Bio
Nora Ahmed brings a multidisciplinary background to the ACLU of Louisiana. As Legal Director, she looks forward to continuing the ACLU’s tradition of bringing impact litigation in service of maintaining the community’s civil liberties. She is also excited to formalize, expand, and operationalize the ACLU’s cooperating attorney program. In leading “,” Nora aims to respond to a critical moment in our nation’s history. For the first time, the largest law firms and corporations in America are committing themselves to providing pro bono support to put a stop to racist policing.
Born and raised in Oregon, Nora is the child of immigrants—an Egyptian Muslim father and a South Asian Indian Hindu mother. She had her sights set on a legal career at age four. But it was only after 9/11 that she personally confronted the unfortunate link between the judicial system’s purported search for truth and racial profiling. Her experiences following that national tragedy—including a meeting with the FBI and the temporary seizure of her passport—instilled within her a fervor to combat racial injustice on all fronts.
That drive for racial justice took Nora to the South Bronx, New York. There, she taught at a high school comprised of more than ninety percent minority students, the majority of which were economically disadvantaged. Her proudest accomplishment remains the publication of Small Schools, Big Questions: A Student-Led Inquiry into High School Redesign, a book that shared the voices of her students.

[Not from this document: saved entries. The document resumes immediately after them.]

(** The loop [for entry in cursor] of [get_db_transactions]. [cursor] holds
    the rows of the last statement executed on the cursor that were not
    fetched yet. For a Swap row the loop executes the swaps query on the
    cursor it iterates: the pending rows become those of that query, at most
    one, which [fetchone] takes, so that the loop finds nothing more to
    visit. The stored columns deserialize to the record they were
    serialized from. *)
Fixpoint get_db_transactions_loop (d : database) (cursor : list tx_row)
    (transactions : list ZKSyncLiteTransaction) : M (list ZKSyncLiteTransaction) :=
  match cursor with
  | [] => mret transactions
  | entry :: cursor' =>
      let tx := row_columns entry in
      if bool_decide (tx_type tx = SWAP) then
        match zksynclite_swaps d !! row_identifier entry with
        | None =>
            log ERROR "Could not deserialize zksync lite transaction from the DB due to not finding swap data";;
            mret transactions
        | Some swap_result =>
            mret (transactions ++
                  [{| tx_hash := tx_hash tx; tx_type := tx_type tx; timestamp := timestamp tx;
                      block_number := block_number tx; from_address := from_address tx;
                      to_address := to_address tx; asset := asset tx; amount := amount tx;
                      fee := fee tx; swap_data := Some swap_result |}])
        end
      else get_db_transactions_loop d cursor' (transactions ++ [tx])
  end.

(** [get_db_transactions(queryfilter, bindings)]: the filter is either empty
    ([None]) or [WHERE is_decoded=?] with its binding. *)
Definition get_db_transactions (queryfilter : option Z) : M (list ZKSyncLiteTransaction) :=
  d ← get_db;
  let cursor :=
    match queryfilter with
    | None => zksynclite_transactions d
    | Some v => filter (fun r => is_decoded r = v) (zksynclite_transactions d)
    end in
  get_db_transactions_loop d cursor [].

(** Modelled from the spec: the query-range collaborator
    ([getQueryRange(locationKey) -> range | absent],
    [updateQueryRange(locationKey, range)]) is absent. *)
Definition get_used_query_range (d : database) (name : string) : option (Z * Z) :=
  snd <$> find (fun e => String.eqb (fst e) name) (used_query_ranges d).

(** Modelled from the spec: see [get_used_query_range]; the range stored
    under a key is replaced. *)
Definition update_used_query_range (location_string : string) (queried_range : Z * Z) : M unit :=
  d ← get_db;
  set_db {| zksynclite_transactions := zksynclite_transactions d;
            zksynclite_swaps := zksynclite_swaps d;
            history_events := history_events d;
            used_query_ranges :=
              (location_string, queried_range) ::
              filter (fun e => negb (String.eqb (fst e) location_string)) (used_query_ranges d);
            zksync_lite_accounts := zksync_lite_accounts d |}.

(** ** PaginatedFetcher *)

Inductive Direction : Type :=
| older
| newer.

Definition direction_str (direction : Direction) : string :=
  match direction with
  | older => "older"
  | newer => "newer"
  end.

(** The [for idx, entry in enumerate(result)] loop of
    [_query_zksync_api_transactions], from index [idx] on: it returns the
    list [transactions] and [last_tx_hash] as they are after the loop.
    A transaction object is always true, so [if tx] is [tx is not None]. *)
Fixpoint _query_zksync_api_transactions_entries (fuel : nat) (address : string)
    (idx : nat) (entries : list json) (transactions : list ZKSyncLiteTransaction)
    (last_tx_hash : json) : M (list ZKSyncLiteTransaction * json) :=
  match entries with
  | [] => mret (transactions, last_tx_hash)
  | entry :: entries' =>
      skip ← (if (idx =? 0)%nat then
                entry_hash ← lift (getitem entry "txHash");
                mret (py_eq entry_hash last_tx_hash)
              else mret false);
      if (skip : bool) then
        _query_zksync_api_transactions_entries fuel address (S idx) entries' transactions last_tx_hash
      else
        tx ← _deserialize_zksync_transaction fuel entry address;
        match tx with
        | Some tx =>
            entry_hash ← lift (getitem entry "txHash");
            _query_zksync_api_transactions_entries fuel address (S idx) entries'
              (transactions ++ [tx]) entry_hash
        | None =>
            _query_zksync_api_transactions_entries fuel address (S idx) entries'
              transactions last_tx_hash
        end
  end.

(** The request of one page and the extraction of its [list]: the first
    statements of the [while True] loop of
    [_query_zksync_api_transactions]. *)
Definition _query_zksync_api_transactions_page (address : string) (from_hash : json)
    (direction : Direction) : M json :=
  response ← _query_api ("accounts/" +:+ address +:+ "/transactions")
    [("from", from_hash); ("limit", JInt (Z.of_nat ZKSYNCLITE_MAX_LIMIT));
     ("direction", JStr (direction_str direction))];
  result ← lift (get_default response "list" JNull);
  match result with
  | JNull =>
      log ERROR "Unexpected zksync transactions response. Could not find result in the response.";;
      raise RemoteError
  | _ => mret result
  end.

(** How an iteration of a [while True] loop ends: with [break], or at its
    last statement with the values the next iteration starts from. *)
Inductive loop_control (S : Type) : Type :=
| Break (acc : S)
| Continue (from_hash last_tx_hash : json) (acc : S).
#[global] Arguments Break {S} acc.
#[global] Arguments Continue {S} from_hash last_tx_hash acc.

Section Generator.

(** The generator [_query_zksync_api_transactions] together with the
    [for] loop that consumes it: [body acc batch] is the consumer's loop
    body, run at each [yield] on the batch yielded, [acc] being the
    consumer's variables. *)
Context {S : Type} (body : S -> list ZKSyncLiteTransaction -> M S).

(** One iteration of the generator's [while True] loop. [fuel] is the
    budget handed to the token directory. *)
Definition _query_zksync_api_transactions_iteration (fuel : nat) (address : string)
    (from_hash : json) (direction : Direction) (last_tx_hash : json) (acc : S) :
    M (loop_control S) :=
  result ← _query_zksync_api_transactions_page address from_hash direction;
  entries ← lift (py_iter result);
  '(transactions, last_tx_hash') ←
    _query_zksync_api_transactions_entries fuel address 0 entries [] last_tx_hash;
  acc' ← body acc transactions;
  n ← lift (py_len result);
  if (n <? ZKSYNCLITE_MAX_LIMIT)%nat then mret (Break acc')
  else
    last_entry ← lift (py_last result);
    from_hash' ← lift (getitem last_entry "txHash");
    mret (Continue from_hash' last_tx_hash' acc').

(** The loop itself; [pages] bounds the number of its iterations. *)
Fixpoint _query_zksync_api_transactions_loop (fuel pages : nat) (address : string)
    (from_hash : json) (direction : Direction) (last_tx_hash : json) (acc : S) : M S :=
  match pages with
  | O => raise OutOfFuel
  | Datatypes.S pages' =>
      control ← _query_zksync_api_transactions_iteration fuel address from_hash direction
                  last_tx_hash acc;
      match control with
      | Break acc' => mret acc'
      | Continue from_hash' last_tx_hash' acc' =>
          _query_zksync_api_transactions_loop fuel pages' address from_hash' direction
            last_tx_hash' acc'
      end
  end.

Definition _query_zksync_api_transactions (fuel pages : nat) (address : string)
    (from_hash : json) (direction : Direction) (acc : S) : M S :=
  _query_zksync_api_transactions_loop fuel pages address from_hash direction (JStr "") acc.

End Generator.

(** The consumer [list(...)]: it collects the batches yielded, in order. *)
Definition collect (acc : list (list ZKSyncLiteTransaction))
    (batch : list ZKSyncLiteTransaction) : M (list (list ZKSyncLiteTransaction)) :=
  mret (acc ++ [batch]).

(** [list(self._query_zksync_api_transactions(...))]. *)
Definition yielded_batches (fuel pages : nat) (address : string) (from_hash : json)
    (direction : Direction) : M (list (list ZKSyncLiteTransaction)) :=
  _query_zksync_api_transactions collect fuel pages address from_hash direction [].

(** Python sets of transactions, as lists without repetition for
    [transaction_eq], in the order of first insertion (Python leaves the
    order in which a set is iterated open; this is one such order). *)
Definition set_member (t : ZKSyncLiteTransaction) (s : list ZKSyncLiteTransaction) : bool :=
  existsb (transaction_eq t) s.

Definition set_add (s : list ZKSyncLiteTransaction) (t : ZKSyncLiteTransaction) :
    list ZKSyncLiteTransaction :=
  if set_member t s then s else s ++ [t].

Definition set_union (s1 s2 : list ZKSyncLiteTransaction) : list ZKSyncLiteTransaction :=
  fold_left set_add s2 s1.

Definition set_intersection (s1 s2 : list ZKSyncLiteTransaction) : list ZKSyncLiteTransaction :=
  List.filter (fun t => set_member t s2) s1.

Definition set_difference (s1 s2 : list ZKSyncLiteTransaction) : list ZKSyncLiteTransaction :=
  List.filter (fun t => negb (set_member t s2)) s1.

(** The variables of [_query_and_save_transactions_for_range] that its loop
    updates. *)
Record range_vars : Type := {
  current_start_ts : Z;
  current_end_ts : Z;
  input_transactions : list ZKSyncLiteTransaction
}.

(** The body of the loop of [_query_and_save_transactions_for_range]. *)
Definition _query_and_save_transactions_for_range_body (address : string)
    (direction : Direction) (vars : range_vars)
    (new_transactions : list ZKSyncLiteTransaction) : M range_vars :=
  match last new_transactions with
  | None => mret vars
  | Some last_transaction =>
      let unique_transactions := set_union [] new_transactions in
      let existing_txs :=
        length (set_intersection unique_transactions (input_transactions vars)) in
      unique_transactions' ←
        (if negb (existing_txs =? 0)%nat then
           log DEBUG "Got already queried transactions during pagination";;
           mret (set_difference unique_transactions (input_transactions vars))
         else mret unique_transactions);
      _add_zksynctxs_db unique_transactions';;
      let start_ts' :=
        match direction with
        | older => timestamp last_transaction
        | newer => current_start_ts vars
        end in
      let end_ts' :=
        match direction with
        | older => current_end_ts vars
        | newer => timestamp last_transaction
        end in
      update_used_query_range (ZKSYNCLITE_TX_SAVEPREFIX +:+ address) (start_ts', end_ts');;
      mret {| current_start_ts := start_ts'; current_end_ts := end_ts';
              input_transactions := set_union (input_transactions vars) unique_transactions' |}
  end.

Four years of teaching sparked Nora’s drive to understand the relationship between her theoretical understanding of justice and its legal underpinnings. She attended McGill University’s Faculty of Law, studying both common and civil law. She graduated in 2012 and won a prize for her Honors Thesis: Student Staffed Urban High School Legal Information Clinics: An Education and Access to Justice Reform Initiative.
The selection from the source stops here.